__WHAT THE EXERCISE ASKS__
Return every line of the records that includes the string "expressions".

===== RECORDS TO PROCESS =====

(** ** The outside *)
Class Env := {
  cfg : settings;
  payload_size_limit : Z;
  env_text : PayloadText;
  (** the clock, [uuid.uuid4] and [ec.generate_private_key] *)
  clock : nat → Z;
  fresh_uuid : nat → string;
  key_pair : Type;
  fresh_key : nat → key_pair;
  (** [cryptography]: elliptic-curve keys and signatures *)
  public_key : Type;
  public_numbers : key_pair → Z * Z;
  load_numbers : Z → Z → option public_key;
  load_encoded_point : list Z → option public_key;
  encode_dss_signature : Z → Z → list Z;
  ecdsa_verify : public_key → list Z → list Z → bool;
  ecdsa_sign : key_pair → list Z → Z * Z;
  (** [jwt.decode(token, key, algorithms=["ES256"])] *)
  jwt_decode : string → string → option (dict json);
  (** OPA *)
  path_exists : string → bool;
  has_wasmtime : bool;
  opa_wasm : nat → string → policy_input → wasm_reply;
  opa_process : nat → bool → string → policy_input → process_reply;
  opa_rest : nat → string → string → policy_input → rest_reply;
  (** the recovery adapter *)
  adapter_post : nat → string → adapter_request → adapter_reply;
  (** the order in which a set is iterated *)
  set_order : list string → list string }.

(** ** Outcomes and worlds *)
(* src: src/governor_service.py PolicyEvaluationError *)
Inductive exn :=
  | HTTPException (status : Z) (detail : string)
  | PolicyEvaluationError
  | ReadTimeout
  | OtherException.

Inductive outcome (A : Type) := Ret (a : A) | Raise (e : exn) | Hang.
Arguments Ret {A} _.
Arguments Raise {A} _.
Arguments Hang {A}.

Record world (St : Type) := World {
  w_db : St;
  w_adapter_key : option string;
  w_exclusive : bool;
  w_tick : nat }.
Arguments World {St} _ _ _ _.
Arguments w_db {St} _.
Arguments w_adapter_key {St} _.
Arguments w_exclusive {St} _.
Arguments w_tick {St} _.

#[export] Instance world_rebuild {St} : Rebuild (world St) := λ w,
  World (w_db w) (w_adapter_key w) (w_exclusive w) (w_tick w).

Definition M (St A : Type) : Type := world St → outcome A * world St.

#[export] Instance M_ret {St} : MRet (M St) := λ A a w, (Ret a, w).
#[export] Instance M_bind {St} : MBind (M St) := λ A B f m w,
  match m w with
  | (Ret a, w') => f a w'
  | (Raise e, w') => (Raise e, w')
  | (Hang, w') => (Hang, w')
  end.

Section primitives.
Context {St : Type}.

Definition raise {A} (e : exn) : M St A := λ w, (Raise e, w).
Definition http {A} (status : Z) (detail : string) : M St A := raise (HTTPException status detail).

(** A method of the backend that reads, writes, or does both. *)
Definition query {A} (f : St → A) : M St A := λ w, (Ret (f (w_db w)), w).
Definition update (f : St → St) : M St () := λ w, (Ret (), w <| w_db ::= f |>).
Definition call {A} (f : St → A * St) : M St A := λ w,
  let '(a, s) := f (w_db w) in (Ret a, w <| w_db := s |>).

=====
===== RECORDS TO PROCESS =====

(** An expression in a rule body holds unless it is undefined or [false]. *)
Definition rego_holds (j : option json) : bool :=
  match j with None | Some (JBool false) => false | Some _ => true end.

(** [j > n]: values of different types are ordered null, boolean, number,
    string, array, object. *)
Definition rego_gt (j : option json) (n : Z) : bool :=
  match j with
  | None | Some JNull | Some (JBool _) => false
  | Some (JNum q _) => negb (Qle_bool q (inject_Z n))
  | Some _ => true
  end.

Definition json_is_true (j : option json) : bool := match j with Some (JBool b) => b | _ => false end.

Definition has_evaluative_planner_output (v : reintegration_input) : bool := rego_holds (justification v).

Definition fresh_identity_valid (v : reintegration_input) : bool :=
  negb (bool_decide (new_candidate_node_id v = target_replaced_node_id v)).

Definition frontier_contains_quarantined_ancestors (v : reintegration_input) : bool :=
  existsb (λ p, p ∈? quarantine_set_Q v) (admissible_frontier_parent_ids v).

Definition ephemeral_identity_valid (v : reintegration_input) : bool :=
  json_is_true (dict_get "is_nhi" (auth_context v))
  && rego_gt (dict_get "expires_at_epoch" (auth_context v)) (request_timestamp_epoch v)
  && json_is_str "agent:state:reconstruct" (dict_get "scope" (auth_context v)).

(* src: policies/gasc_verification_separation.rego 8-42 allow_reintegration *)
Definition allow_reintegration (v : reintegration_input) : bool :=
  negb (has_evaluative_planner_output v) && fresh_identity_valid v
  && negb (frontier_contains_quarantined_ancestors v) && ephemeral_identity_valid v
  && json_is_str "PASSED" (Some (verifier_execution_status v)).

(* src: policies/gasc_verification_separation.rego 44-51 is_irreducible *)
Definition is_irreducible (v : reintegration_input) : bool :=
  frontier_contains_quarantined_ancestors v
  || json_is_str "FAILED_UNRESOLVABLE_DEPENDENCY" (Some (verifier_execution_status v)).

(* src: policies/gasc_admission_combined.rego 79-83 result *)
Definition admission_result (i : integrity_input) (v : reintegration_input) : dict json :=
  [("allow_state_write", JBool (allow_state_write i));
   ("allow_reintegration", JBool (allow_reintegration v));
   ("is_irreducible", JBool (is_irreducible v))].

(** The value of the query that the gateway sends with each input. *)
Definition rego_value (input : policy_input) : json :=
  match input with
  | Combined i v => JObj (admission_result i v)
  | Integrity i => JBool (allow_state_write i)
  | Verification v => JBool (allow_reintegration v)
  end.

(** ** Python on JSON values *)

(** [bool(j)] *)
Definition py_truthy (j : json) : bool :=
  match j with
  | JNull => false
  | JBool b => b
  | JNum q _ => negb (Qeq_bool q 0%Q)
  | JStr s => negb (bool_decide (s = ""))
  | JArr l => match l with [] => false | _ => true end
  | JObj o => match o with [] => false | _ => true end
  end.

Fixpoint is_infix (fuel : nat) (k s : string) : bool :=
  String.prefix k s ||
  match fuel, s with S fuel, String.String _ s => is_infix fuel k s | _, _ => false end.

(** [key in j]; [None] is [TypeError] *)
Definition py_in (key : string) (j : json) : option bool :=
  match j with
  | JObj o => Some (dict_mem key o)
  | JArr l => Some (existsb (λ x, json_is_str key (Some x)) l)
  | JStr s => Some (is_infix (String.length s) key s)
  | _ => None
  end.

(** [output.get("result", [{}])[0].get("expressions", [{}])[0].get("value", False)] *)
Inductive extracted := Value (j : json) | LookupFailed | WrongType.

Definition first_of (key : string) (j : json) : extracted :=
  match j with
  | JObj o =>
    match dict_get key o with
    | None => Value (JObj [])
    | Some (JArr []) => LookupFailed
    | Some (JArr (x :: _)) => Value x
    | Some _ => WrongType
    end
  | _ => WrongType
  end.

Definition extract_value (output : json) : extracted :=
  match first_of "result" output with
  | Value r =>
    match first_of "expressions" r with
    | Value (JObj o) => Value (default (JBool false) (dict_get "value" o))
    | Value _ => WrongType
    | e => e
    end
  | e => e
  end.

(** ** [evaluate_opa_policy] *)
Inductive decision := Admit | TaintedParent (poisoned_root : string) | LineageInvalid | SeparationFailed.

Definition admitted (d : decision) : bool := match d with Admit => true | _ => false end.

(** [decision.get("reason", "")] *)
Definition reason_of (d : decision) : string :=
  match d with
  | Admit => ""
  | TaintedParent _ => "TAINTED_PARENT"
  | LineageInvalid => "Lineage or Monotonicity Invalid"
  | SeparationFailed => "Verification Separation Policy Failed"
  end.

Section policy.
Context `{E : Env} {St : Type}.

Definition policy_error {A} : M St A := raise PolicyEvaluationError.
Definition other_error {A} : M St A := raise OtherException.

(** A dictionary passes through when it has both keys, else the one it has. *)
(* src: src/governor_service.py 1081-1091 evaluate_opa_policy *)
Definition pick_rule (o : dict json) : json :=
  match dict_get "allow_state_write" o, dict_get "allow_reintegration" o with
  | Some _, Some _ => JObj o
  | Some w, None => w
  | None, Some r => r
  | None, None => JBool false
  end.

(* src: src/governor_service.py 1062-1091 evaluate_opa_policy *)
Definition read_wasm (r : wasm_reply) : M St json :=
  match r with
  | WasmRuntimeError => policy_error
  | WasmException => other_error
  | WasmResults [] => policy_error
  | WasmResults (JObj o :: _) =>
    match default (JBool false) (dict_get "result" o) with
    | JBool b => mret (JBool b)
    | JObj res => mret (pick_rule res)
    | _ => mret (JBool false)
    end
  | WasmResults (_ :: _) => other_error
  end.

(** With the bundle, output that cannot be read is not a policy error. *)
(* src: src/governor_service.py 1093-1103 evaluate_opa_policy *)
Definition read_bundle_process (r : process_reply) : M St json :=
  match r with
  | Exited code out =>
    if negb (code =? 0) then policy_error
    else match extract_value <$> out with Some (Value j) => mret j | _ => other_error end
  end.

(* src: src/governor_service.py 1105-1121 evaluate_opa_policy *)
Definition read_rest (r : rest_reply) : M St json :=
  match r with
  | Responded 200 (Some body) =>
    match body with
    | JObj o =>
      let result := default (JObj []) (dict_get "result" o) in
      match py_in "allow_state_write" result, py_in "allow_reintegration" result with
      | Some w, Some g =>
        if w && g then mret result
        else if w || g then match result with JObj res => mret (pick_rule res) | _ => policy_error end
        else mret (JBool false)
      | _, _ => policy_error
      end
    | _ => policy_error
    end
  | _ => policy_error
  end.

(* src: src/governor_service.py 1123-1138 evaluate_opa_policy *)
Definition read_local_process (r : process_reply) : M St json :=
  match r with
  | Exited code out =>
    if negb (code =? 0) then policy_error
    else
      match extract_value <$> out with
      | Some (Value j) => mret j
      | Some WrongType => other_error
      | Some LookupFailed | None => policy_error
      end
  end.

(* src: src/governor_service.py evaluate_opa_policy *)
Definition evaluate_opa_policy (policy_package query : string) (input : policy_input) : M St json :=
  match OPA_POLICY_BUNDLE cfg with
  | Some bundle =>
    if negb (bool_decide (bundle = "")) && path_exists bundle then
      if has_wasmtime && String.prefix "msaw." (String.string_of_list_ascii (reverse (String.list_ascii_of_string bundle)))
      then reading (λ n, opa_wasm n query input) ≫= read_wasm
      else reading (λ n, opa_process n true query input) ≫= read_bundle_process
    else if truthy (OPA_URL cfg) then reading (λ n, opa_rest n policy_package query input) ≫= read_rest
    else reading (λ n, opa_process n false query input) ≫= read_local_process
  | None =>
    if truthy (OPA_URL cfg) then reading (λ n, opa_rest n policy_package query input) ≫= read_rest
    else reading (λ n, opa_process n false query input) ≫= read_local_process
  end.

=====

__RESPONSE BELOW__
(** [output.get("result", [{}])[0].get("expressions", [{}])[0].get("value", False)] *)
    match first_of "expressions" r with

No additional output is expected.